The dubious legitimacy of Boris Johnson’s successor

The dubious legitimacy of Boris Johnson’s successor

The dubious legitimacy of Boris Johnsons successor

Britain is known to be a parliamentary democracy. Britons vote to form a parliament in general elections, and the majority of that parliament decides who forms the government and who is the prime minister who heads it.

The Conservatives led by Boris Johnson won a very large outright majority in the 2019 general election and it is therefore not only perfectly legal but also politically legitimate for another Conservative to call the shots at the Downing after Johnson announced his resignation on 7 July pass street. However, it is highly doubtful that Boris’ successor – or rather the successor, as candidate Liz Truss is the clear favorite over her rival Rishi Sunak – will have any such legitimacy.

Why? Basically because it is not just a question of choosing the next Conservative Party leader and consequently the next Prime Minister, but a fierce competition between the two candidates that has led them to offer a long and compelling list of promises to do so relevant issues such as taxation, public spending cuts, Brexit/European Union, asylum and immigration, gender equality, defence, education, health, climate change etc.

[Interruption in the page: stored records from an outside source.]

(** [static getInstance()]: throws before [initialize]. *)
Definition getInstance : M AlertManager :=
  existing <- gets instance ;;
  match existing with
  | None =>
      throw "AlertManager not initialized. Call AlertManager.initialize(config) first."
  | Some mgr => ret mgr
  end.

Definition isInitialized : M bool :=
  existing <- gets instance ;;
  ret (match existing with Some _ => true | None => false end).

Definition reset : M unit := modify (set_instance None).

(** [get debounceWindow()]. *)
Definition debounceWindow (this : AlertManager) : Z := debounceWindowMs this.

Definition getSeverityIcon (severity : AlertSeverity) : string :=
  match severity with
  | CRITICAL => "üö®"
  | HIGH => "‚ö†Ô∏è"
  | MEDIUM => "‚ÑπÔ∏è"
  | LOW => "üìù"
  end.

Definition getAlertSubject (severity : AlertSeverity) (alertType : AlertType)
  : string :=
  getSeverityIcon severity +:+ " " +:+ AlertSeverity_str severity +:+ ": "
    +:+ AlertType_str alertType.

(** [isTransientError(error)]. *)
Definition isTransientError (error : MailError) : bool :=
  if bool_decide (error_statusCode error = Some 429)
     || bool_decide (error_statusCode error = Some 503)
  then true
  else
    let msg := JsString.toLowerCase (error_message error) in
    JsString.includes msg "timeout"
    || JsString.includes msg "network"
    || JsString.includes msg "econnrefused".

(** [sleep(ms)]: the promise resolves once the timer has run. *)
Definition sleep (ms : Z) : M unit := modify (slept ms).

Section WithEnv.

Context (env : Env).

(** [this.mailer.send(params)]: the transport answers its n-th call
    with [smtp env n]. *)
Definition mailer_send (params : SendEmailParams) : M SendEmailResult :=
  fun w =>
    match smtp env (mailerCalls w) with
    | Resolves r => (Returned r, sent params w)
    | Rejects reason => (Thrown reason, sent params w)
    end.

(** [await render(CriticalAlertEmail({alerts, alertType, severity}))]. *)
Definition render (alerts : list Alert) (alertType : AlertType)
           (severity : AlertSeverity) : M string :=
  modify (emit (EvRender alerts)) ;;;
  match renderTemplate env alerts alertType severity with
  | inl html => ret html
  | inr reason => throw reason
  end.

(** The body of the [for] loop of [sendWithRetry] at index [attempt]. *)
Definition sendAttempt (this : AlertManager)
           (subject html : string) (alertType : AlertType)
           (fromEmail : string) (attempt : Z) : M (Step SendResult) :=
  try_catch
    (reply <- mailer_send
                {| mail_from := fromEmail;
                   mail_to := cfg_adminEmail (config this);
                   mail_subject := subject;
                   mail_html := Some html;
                   mail_text := None |} ;;
     match res_error reply with
     | Some error =>
         let isTransient := isTransientError error in
         if negb isTransient
            || (attempt =? maxAttempts (retryConfig this) - 1)
         then
           ret (Break (Err
             {| err_message := "Failed to send alert email";
                err_alertType := AlertType_str alertType;
                err_recipient := cfg_adminEmail (config this);
                err_context :=
                  CtxAttempt (error_message error) (attempt + 1) |}))
         else
           sleep (nullish (js_index (delays (retryConfig this)) attempt) 1000) ;;;
           ret Continue
     | None =>
         match res_data reply with
         | Some data =>
             if JsString.truthy (data_id data) then
               now <- date_now ;;
               ret (Break (Ok {| sent_id := data_id data;
                                 sent_timestamp := now |}))
             else
               ret (Break (Err
                 {| err_message := "Invalid response from mailer";
                    err_alertType := AlertType_str alertType;
                    err_recipient := cfg_adminEmail (config this);
                    err_context := CtxResponse (res_data reply) |}))
         | None =>
             ret (Break (Err
               {| err_message := "Invalid response from mailer";
                  err_alertType := AlertType_str alertType;
                  err_recipient := cfg_adminEmail (config this);
                  err_context := CtxResponse (res_data reply) |}))
         end
     end)
    (fun errorMessage =>
       if attempt <? maxAttempts (retryConfig this) - 1 then
         sleep (nullish (js_index (delays (retryConfig this)) attempt) 1000) ;;;
         ret Continue
       else
         ret (Break (Err
           {| err_message := "Failed to send alert email after retries";
              err_alertType := AlertType_str alertType;
              err_recipient := cfg_adminEmail (config this);
              err_context := CtxAttempt errorMessage (attempt + 1) |}))).
(** ** Punctuation strategy on concrete texts *)

(** C1: with [keep_delimiter] false the punctuation strategy splits after
    each delimiter with a look-behind, which consumes only the white space
    that follows: on 你好。世界！ the pieces are 你好。 and 世界！ (and an
    empty tail), so the node returns the two sentences with their
    delimiters, not 你好 and 世界. *)
Theorem punctuation_split_retains_delimiters :
  finditer punctuation_split_pattern nihao_shijie
  = [ {| m_start := 3; m_end := 3; m_caps := [] |};
      {| m_start := 6; m_end := 6; m_caps := [] |} ]
  /\ _split_by_punctuation nihao_shijie false
     = [Some [20320; 22909; 12290]; Some [19990; 30028; 65281]; Some []]%N
  /\ (forall re_compile split_length pattern,
        outcome (split_to_batch re_compile nihao_shijie mode_punctuation 10
                                split_length pattern false)
        = Ok [[20320; 22909; 12290]; [19990; 30028; 65281]]%N)
  /\ (forall re_compile split_length pattern,
        outcome (split_to_batch re_compile nihao_shijie mode_punctuation 10
                                split_length pattern false)
        <> Ok [[20320; 22909]; [19990; 30028]]%N).
Proof.
  repeat split; try reflexivity.
  intros re_compile split_length pattern. vm_compute. discriminate.
Qed.

(** C2: with [keep_delimiter] true, [last_match_end] is the sum of the
    lengths of the matches, which is the end of the last match only when the
    first match starts at 0.  On ".a.b" the only match is "a." (positions 1
    to 3) and the unmatched tail is "b", but the sum is 2 and the appended
    segment is [text[2:]] = ".b", which repeats the delimiter already
    emitted.  On ".a." nothing remains after the match, yet "." is
    appended. *)
Theorem leading_delimiter_shifts_remainder :
  finditer punctuation_keep_pattern [46; 97; 46; 98]%N
  = [ {| m_start := 1; m_end := 3; m_caps := [] |} ]
  /\ _split_by_punctuation [46; 97; 46; 98]%N true
     = [Some [97; 46]; Some [46; 98]]%N
  /\ (forall re_compile split_length pattern,
        outcome (split_to_batch re_compile [46; 97; 46; 98]%N mode_punctuation 10
                                split_length pattern true)
        = Ok [[97; 46]; [46; 98]]%N)
  /\ finditer punctuation_keep_pattern [46; 97; 46]%N
     = [ {| m_start := 1; m_end := 3; m_caps := [] |} ]
  /\ _split_by_punctuation [46; 97; 46]%N true = [Some [97; 46]; Some [46]]%N.
Proof.
  repeat split; reflexivity.
Qed.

In other words, the Conservatives are fundamentally changing the electoral platform that helped them win in 2019, but it is not justified by crises like the Covid, nor, crucially, do they subject it to the judgment of all Brits, only a minority.. .of less than 200,000 voters: the Conservative Party militants. This legitimation problem is reinforced by the fact that these election promises are intended to convince an electorate that is not only small, but also has a very special profile: older; obviously conservative with a capital ce, but also with a small ce; supports a hard Brexit; and more against immigration or multiculturalism than the country as a whole; more for tax cuts than for increases in public spending… This makes it easier for the campaign promises, which are not really elections, to be even more extreme – and in this case very right-leaning – than they would be if the candidates were campaigning nationwide for the voices would have to fight.

Being a parliamentary democracy means that citizens delegate their power to parliament, knowing that they can change that decision and raise opposition every four or five years. So if the Prime Minister resigns mid-term, the successor should be elected either by all voters or by Parliament itself. In the latter case, when there is a party with a clear majority, it makes sense for that party’s MPs to decide who becomes the new prime minister. This was until many political parties – not just in the UK – decided it was militancy that, one way or another, had the final say in choosing the leader. What may seem very well-intentioned and very democratic invites an ideological radicalism that increasingly smacks of populism.

The competition that exists between Truss and Sunak today did not happen when Gordon Brown succeeded Tony Blair in 2007, nor when Theresa May did the same with David Cameron in 2016 after he lost the Brexit referendum. Both Brown’s and May’s rivals walked out before the militancy vote and were “crowned,” as they say in British political jargon.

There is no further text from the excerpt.